- **What the exercise asks**
Write each line out a second time, exactly as shown below.

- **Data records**
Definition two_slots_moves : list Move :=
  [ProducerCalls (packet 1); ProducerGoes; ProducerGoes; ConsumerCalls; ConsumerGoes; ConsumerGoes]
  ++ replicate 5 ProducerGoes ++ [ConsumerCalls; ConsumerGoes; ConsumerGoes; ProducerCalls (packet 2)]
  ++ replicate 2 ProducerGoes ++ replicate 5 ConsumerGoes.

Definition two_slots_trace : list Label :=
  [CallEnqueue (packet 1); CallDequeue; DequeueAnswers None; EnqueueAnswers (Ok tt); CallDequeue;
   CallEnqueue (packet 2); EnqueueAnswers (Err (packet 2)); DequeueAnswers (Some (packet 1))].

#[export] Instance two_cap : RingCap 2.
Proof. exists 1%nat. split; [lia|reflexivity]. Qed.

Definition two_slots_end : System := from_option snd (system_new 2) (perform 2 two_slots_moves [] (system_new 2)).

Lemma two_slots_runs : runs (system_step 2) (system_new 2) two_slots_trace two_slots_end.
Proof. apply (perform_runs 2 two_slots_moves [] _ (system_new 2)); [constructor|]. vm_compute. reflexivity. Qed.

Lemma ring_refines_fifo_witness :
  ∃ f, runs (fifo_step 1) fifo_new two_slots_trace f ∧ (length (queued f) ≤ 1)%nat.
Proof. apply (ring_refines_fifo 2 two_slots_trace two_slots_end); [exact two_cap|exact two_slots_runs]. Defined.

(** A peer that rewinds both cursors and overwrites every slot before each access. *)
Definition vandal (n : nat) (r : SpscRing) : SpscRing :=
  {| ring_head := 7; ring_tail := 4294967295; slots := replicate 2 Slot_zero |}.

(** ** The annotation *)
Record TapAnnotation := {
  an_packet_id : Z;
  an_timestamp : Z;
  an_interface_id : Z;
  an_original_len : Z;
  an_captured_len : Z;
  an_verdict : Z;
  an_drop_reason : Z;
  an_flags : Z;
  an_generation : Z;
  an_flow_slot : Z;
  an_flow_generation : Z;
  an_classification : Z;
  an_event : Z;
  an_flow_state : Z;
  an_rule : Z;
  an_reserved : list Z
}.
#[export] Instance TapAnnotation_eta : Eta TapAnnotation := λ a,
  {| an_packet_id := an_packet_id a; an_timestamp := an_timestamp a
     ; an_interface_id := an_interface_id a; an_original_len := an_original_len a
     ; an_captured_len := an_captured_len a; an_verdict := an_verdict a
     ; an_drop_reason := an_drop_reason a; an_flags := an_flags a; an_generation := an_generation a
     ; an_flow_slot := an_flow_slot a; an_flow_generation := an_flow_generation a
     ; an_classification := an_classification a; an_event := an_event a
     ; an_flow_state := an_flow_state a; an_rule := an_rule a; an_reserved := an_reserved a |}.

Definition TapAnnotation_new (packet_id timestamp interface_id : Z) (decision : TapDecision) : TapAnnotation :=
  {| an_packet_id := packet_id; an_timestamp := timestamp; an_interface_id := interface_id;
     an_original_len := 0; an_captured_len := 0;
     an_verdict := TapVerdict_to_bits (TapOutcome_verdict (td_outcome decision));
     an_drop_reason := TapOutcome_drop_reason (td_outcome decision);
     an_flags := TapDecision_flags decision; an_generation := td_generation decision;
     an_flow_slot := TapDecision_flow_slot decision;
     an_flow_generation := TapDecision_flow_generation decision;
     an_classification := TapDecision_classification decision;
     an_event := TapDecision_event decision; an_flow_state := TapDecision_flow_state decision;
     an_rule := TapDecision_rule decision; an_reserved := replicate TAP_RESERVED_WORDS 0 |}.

- **Task response**
Definition two_slots_moves : list Move :=
  [ProducerCalls (packet 1); ProducerGoes; ProducerGoes; ConsumerCalls; ConsumerGoes; ConsumerGoes]
  ++ replicate 5 ProducerGoes ++ [ConsumerCalls; ConsumerGoes; ConsumerGoes; ProducerCalls (packet 2)]
  ++ replicate 2 ProducerGoes ++ replicate 5 ConsumerGoes.

Definition two_slots_trace : list Label :=
  [CallEnqueue (packet 1); CallDequeue; DequeueAnswers None; EnqueueAnswers (Ok tt); CallDequeue;
   CallEnqueue (packet 2); EnqueueAnswers (Err (packet 2)); DequeueAnswers (Some (packet 1))].

#[export] Instance two_cap : RingCap 2.
Proof. exists 1%nat. split; [lia|reflexivity]. Qed.

Definition two_slots_end : System := from_option snd (system_new 2) (perform 2 two_slots_moves [] (system_new 2)).

Lemma two_slots_runs : runs (system_step 2) (system_new 2) two_slots_trace two_slots_end.
Proof. apply (perform_runs 2 two_slots_moves [] _ (system_new 2)); [constructor|]. vm_compute. reflexivity. Qed.

Lemma ring_refines_fifo_witness :
  ∃ f, runs (fifo_step 1) fifo_new two_slots_trace f ∧ (length (queued f) ≤ 1)%nat.
Proof. apply (ring_refines_fifo 2 two_slots_trace two_slots_end); [exact two_cap|exact two_slots_runs]. Defined.

(** A peer that rewinds both cursors and overwrites every slot before each access. *)
Definition vandal (n : nat) (r : SpscRing) : SpscRing :=
  {| ring_head := 7; ring_tail := 4294967295; slots := replicate 2 Slot_zero |}.

(** ** The annotation *)
Record TapAnnotation := {
  an_packet_id : Z;
  an_timestamp : Z;
  an_interface_id : Z;
  an_original_len : Z;
  an_captured_len : Z;
  an_verdict : Z;
  an_drop_reason : Z;
  an_flags : Z;
  an_generation : Z;
  an_flow_slot : Z;
  an_flow_generation : Z;
  an_classification : Z;
  an_event : Z;
  an_flow_state : Z;
  an_rule : Z;
  an_reserved : list Z
}.
#[export] Instance TapAnnotation_eta : Eta TapAnnotation := λ a,
  {| an_packet_id := an_packet_id a; an_timestamp := an_timestamp a
     ; an_interface_id := an_interface_id a; an_original_len := an_original_len a
     ; an_captured_len := an_captured_len a; an_verdict := an_verdict a
     ; an_drop_reason := an_drop_reason a; an_flags := an_flags a; an_generation := an_generation a
     ; an_flow_slot := an_flow_slot a; an_flow_generation := an_flow_generation a
     ; an_classification := an_classification a; an_event := an_event a
     ; an_flow_state := an_flow_state a; an_rule := an_rule a; an_reserved := an_reserved a |}.

Definition TapAnnotation_new (packet_id timestamp interface_id : Z) (decision : TapDecision) : TapAnnotation :=
  {| an_packet_id := packet_id; an_timestamp := timestamp; an_interface_id := interface_id;
     an_original_len := 0; an_captured_len := 0;
     an_verdict := TapVerdict_to_bits (TapOutcome_verdict (td_outcome decision));
     an_drop_reason := TapOutcome_drop_reason (td_outcome decision);
     an_flags := TapDecision_flags decision; an_generation := td_generation decision;
     an_flow_slot := TapDecision_flow_slot decision;
     an_flow_generation := TapDecision_flow_generation decision;
     an_classification := TapDecision_classification decision;
     an_event := TapDecision_event decision; an_flow_state := TapDecision_flow_state decision;
     an_rule := TapDecision_rule decision; an_reserved := replicate TAP_RESERVED_WORDS 0 |}.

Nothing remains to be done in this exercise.